For instance, if you dream of earning a truly passive income then buying a resort property may not be for you. Owning a resort property is active work, literally as well as figuratively. It can be grueling at times and enjoyable at others. Be sure that you are prepared to play an active role in the management of the resort before jumping into buying a resort property.
A Seasonal Job
Very few locations are perfect for vacationing year-round. Because of this, almost all resorts are seasonal. In turn, this makes your job seasonal. Once your resort has been established for a few years, it may make enough money for the seasonality of the job to not be an issue. However, for newly established resorts or those with prolonged slow seasons, you may need to have a second job or otherwise preserve cash in the slow season.
The reality is that you will be solely dependent upon the success of the resort and the travel industry in general. Largely, the travel industry depends upon the economy. When vacationing families are doing well economically, they will visit your resort often. However, when the economy is in a downturn, you will almost certainly experience a loss of visitors and therefore a loss of income. Similarly, worldwide pandemics such as COVID-19 can put an abrupt halt to travel.
While this can be expected, it is difficult to predict. Be sure to maintain adequate savings in order to keep your resort running throughout economic downturns or other adverse events.
A drought, prolonged rainy season or other irregular weather occurrence can impact the number of visitors. Even during the mild season in your area, there can be unpredictable weather occurrences. Storms and other undesirable weather conditions can cause guests to cancel their visit (or not schedule one in the first place).
Even worse, natural disasters can cause damage to your resort property. This can result in a need to shut down the resort for an unknown period of time, resulting in loss of income from lack of guests as well as repair costs.
Repairs and Maintenance
Last but not least, when thinking about buying a resort property you will need to consider the burden of repairs and maintenance. A 30 unit hotel with a pool will have much different maintenance requirements than a small bed a breakfast.

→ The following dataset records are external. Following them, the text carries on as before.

(** * Swimming results browser: time parsing, formatting and aggregates

    A shallow embedding of [swimming_results_app.py].

    - Text is [string]; the [str] methods the program calls ([strip],
      [upper], [lower], [split]) are given on ASCII text, where a character
      outside the ASCII letters has no case and the white space of [str] is
      9-13 and 28-32.
    - A Python [float] is a binary64 number: [spec_float] with precision 53
      and maximal exponent 1024, every operation rounding to nearest, ties to
      even.  The null of the program ([np.nan], [NaN], [NaT], [None]) is
      [S754_nan] for a number and [None] for a cell of a table.
    - A Python [int] is a [Z].
    - An exception is a value of [exn]; [try ... except Exception] is a match
      on [result]. *)

From Stdlib Require Import ZArith List String Ascii Bool Lia Permutation Sorted.
From Stdlib Require Import SpecFloat.
Import ListNotations.

Open Scope string_scope.
Open Scope Z_scope.

(* ------------------------------------------------------------------ *)
(** ** Exceptions *)

Inductive exn : Type := ValueError | OverflowError | TypeError.

Inductive result (A : Type) : Type :=
| Ok (a : A)
| Raise (e : exn).

Arguments Ok {A} a.
Arguments Raise {A} e.

Definition bind {A B : Type} (r : result A) (k : A -> result B) : result B :=
  match r with
  | Ok a => k a
  | Raise e => Raise e
  end.

Notation "x <- r ;; k" := (bind r (fun x => k))
  (at level 61, r at next level, right associativity).

(* ------------------------------------------------------------------ *)
(** ** Python [str] on ASCII text *)

Module PyStr.

Definition code (c : ascii) : N := N_of_ascii c.

Definition between (lo hi : N) (c : ascii) : bool :=
  (N.leb lo (code c) && N.leb (code c) hi)%bool.

(** [str.isspace] on one ASCII character. *)
Definition isspace (c : ascii) : bool :=
  (between 9 13 c || between 28 32 c)%bool.

(** The white space of the C level ([Py_ISSPACE]) that [int] and [float]
    skip at both ends of an ASCII string. *)
Definition c_isspace (c : ascii) : bool :=
  (between 9 13 c || N.eqb (code c) 32)%bool.

Definition isdigit (c : ascii) : bool := between 48 57 c.

Definition upper_char (c : ascii) : ascii :=
  if between 97 122 c then ascii_of_N (code c - 32) else c.

Definition lower_char (c : ascii) : ascii :=
  if between 65 90 c then ascii_of_N (code c + 32) else c.

Fixpoint map (f : ascii -> ascii) (s : string) : string :=
  match s with
  | EmptyString => EmptyString
  | String c r => String (f c) (map f r)
  end.

Definition upper : string -> string := map upper_char.
Definition lower : string -> string := map lower_char.

Fixpoint lstrip_by (p : ascii -> bool) (s : string) : string :=
  match s with
  | EmptyString => EmptyString
  | String c r => if p c then lstrip_by p r else s
  end.

Fixpoint rstrip_by (p : ascii -> bool) (s : string) : string :=
  match s with
  | EmptyString => EmptyString
  | String c r =>
      match rstrip_by p r with
      | EmptyString => if p c then EmptyString else String c EmptyString
      | r' => String c r'
      end
  end.

Definition strip_by (p : ascii -> bool) (s : string) : string :=
  rstrip_by p (lstrip_by p s).

(** [s.strip()] *)
Definition strip : string -> string := strip_by isspace.

(** [c in s] for a one-character [c]. *)
Fixpoint contains (c : ascii) (s : string) : bool :=
  match s with
  | EmptyString => false
  | String d r => if Ascii.eqb c d then true else contains c r
  end.

(** [s.split(c, 1)] when [c] is in [s]: the text before the first [c] and
    the text after it. *)
Fixpoint split1 (c : ascii) (s : string) : string * string :=
  match s with
  | EmptyString => (EmptyString, EmptyString)
  | String d r =>
      if Ascii.eqb c d then (EmptyString, r)
      else let '(a, b) := split1 c r in (String d a, b)
  end.

(** [s.split()]: the maximal runs of characters that are not white space. *)
Fixpoint split (s : string) : list string :=
  match s with
  | EmptyString => []
  | String c r =>
      if isspace c then split r
      else
        match r with
        | EmptyString => [String c EmptyString]
        | String c' _ =>
            if isspace c' then String c EmptyString :: split r
            else
              match split r with
              | t :: ts => String c t :: ts
              | [] => [String c EmptyString]
              end
        end
  end.

(** [sep.join(l)] *)
Fixpoint join (sep : string) (l : list string) : string :=
  match l with
  | [] => EmptyString
  | [t] => t
  | t :: ts => t ++ sep ++ join sep ts
  end.

(** [sorted(l)] on strings: the order of [str] is the lexicographic order
    of the character codes. *)
Fixpoint insert (t : string) (l : list string) : list string :=
  match l with
  | [] => [t]
  | u :: us => if String.leb t u then t :: l else u :: insert t us
  end.

Fixpoint sorted (l : list string) : list string :=
  match l with
  | [] => []
  | t :: ts => insert t (sorted ts)
  end.

Fixpoint mem (s : string) (l : list string) : bool :=
  match l with
  | [] => false
  | t :: ts => if String.eqb s t then true else mem s ts
  end.

End PyStr.

(* ------------------------------------------------------------------ *)
(** ** Python [float]: binary64 *)

Module PyFloat.

Definition float : Type := spec_float.

Definition prec : Z := 53.
Definition emax : Z := 1024.

Definition nan : float := S754_nan.

Definition is_nan (x : float) : bool :=
  match x with
  | S754_nan => true
  | _ => false
  end.

Definition add : float -> float -> float := SFadd prec emax.
Definition sub : float -> float -> float := SFsub prec emax.
Definition div : float -> float -> float := SFdiv prec emax.
Definition ltb : float -> float -> bool := SFltb.
Definition leb : float -> float -> bool := SFleb.

(** The float nearest to the integer [z]; [binary_normalize] gives an
    infinity when [z] is out of range. *)
Definition of_Z (z : Z) : float := binary_normalize prec emax z 0 false.

(** An [int] operand of a float operation ([PyLong_AsDouble]): the nearest
    float, or [OverflowError] when that is out of range. *)
Definition of_int (z : Z) : result float :=
  match of_Z z with
  | S754_infinity _ => Raise OverflowError
  | x => Ok x
  end.

(** The float nearest to [(-1)^neg * d * 10^k], as the correctly rounded
    [strtod] of CPython gives it; out of range is an infinity. *)
Definition of_decimal (neg : bool) (d : Z) (k : Z) : float :=
  match d with
  | Zpos p =>
      match k with
      | Zneg k' =>
          let '(q, e, l) :=
            SFdiv_core_binary prec emax (Zpos p) 0 (Z.pow_pos 10 k') 0 in
          binary_round_aux prec emax neg q e l
      | _ => binary_normalize prec emax (cond_Zopp neg (Zpos p * 10 ^ k)) 0 neg
      end
  | _ => S754_zero neg
  end.

End PyFloat.

Import PyFloat.

(* ------------------------------------------------------------------ *)
(** ** [int(s)] and [float(s)] on text *)

Module PyNum.

Import PyStr.

Definition digit_val (c : ascii) : Z := Z.of_N (code c) - 48.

Similarly, a small campground will have much different requirements than a waterfront fishing lodge.
Importantly, before you buy the property understand the scope of repairs and maintenance. If specialists will be required, or the scope of the work requires more than one person, then you will be dependent upon qualified staff. If, on the other hand, you can handle the repairs yourself then you will need to be prepared to do the necessary work annually.
Ready to Buy a Resort Property?
Now that you have taken these pros and cons into consideration, you are ready to buy a resort property! Well not quite. Be sure to conduct proper due diligence on the resort property, including a careful review of the financial records. Hire properly qualified advisors to assist with the purchase, including legal and accounting. If you need financing, talk to your bank early in the process and be prepared to submit a detailed business plan.
After completing necessary due diligence, getting input from your advisors and considering the above, you can confidently purchase a resort property and feel good about your decision.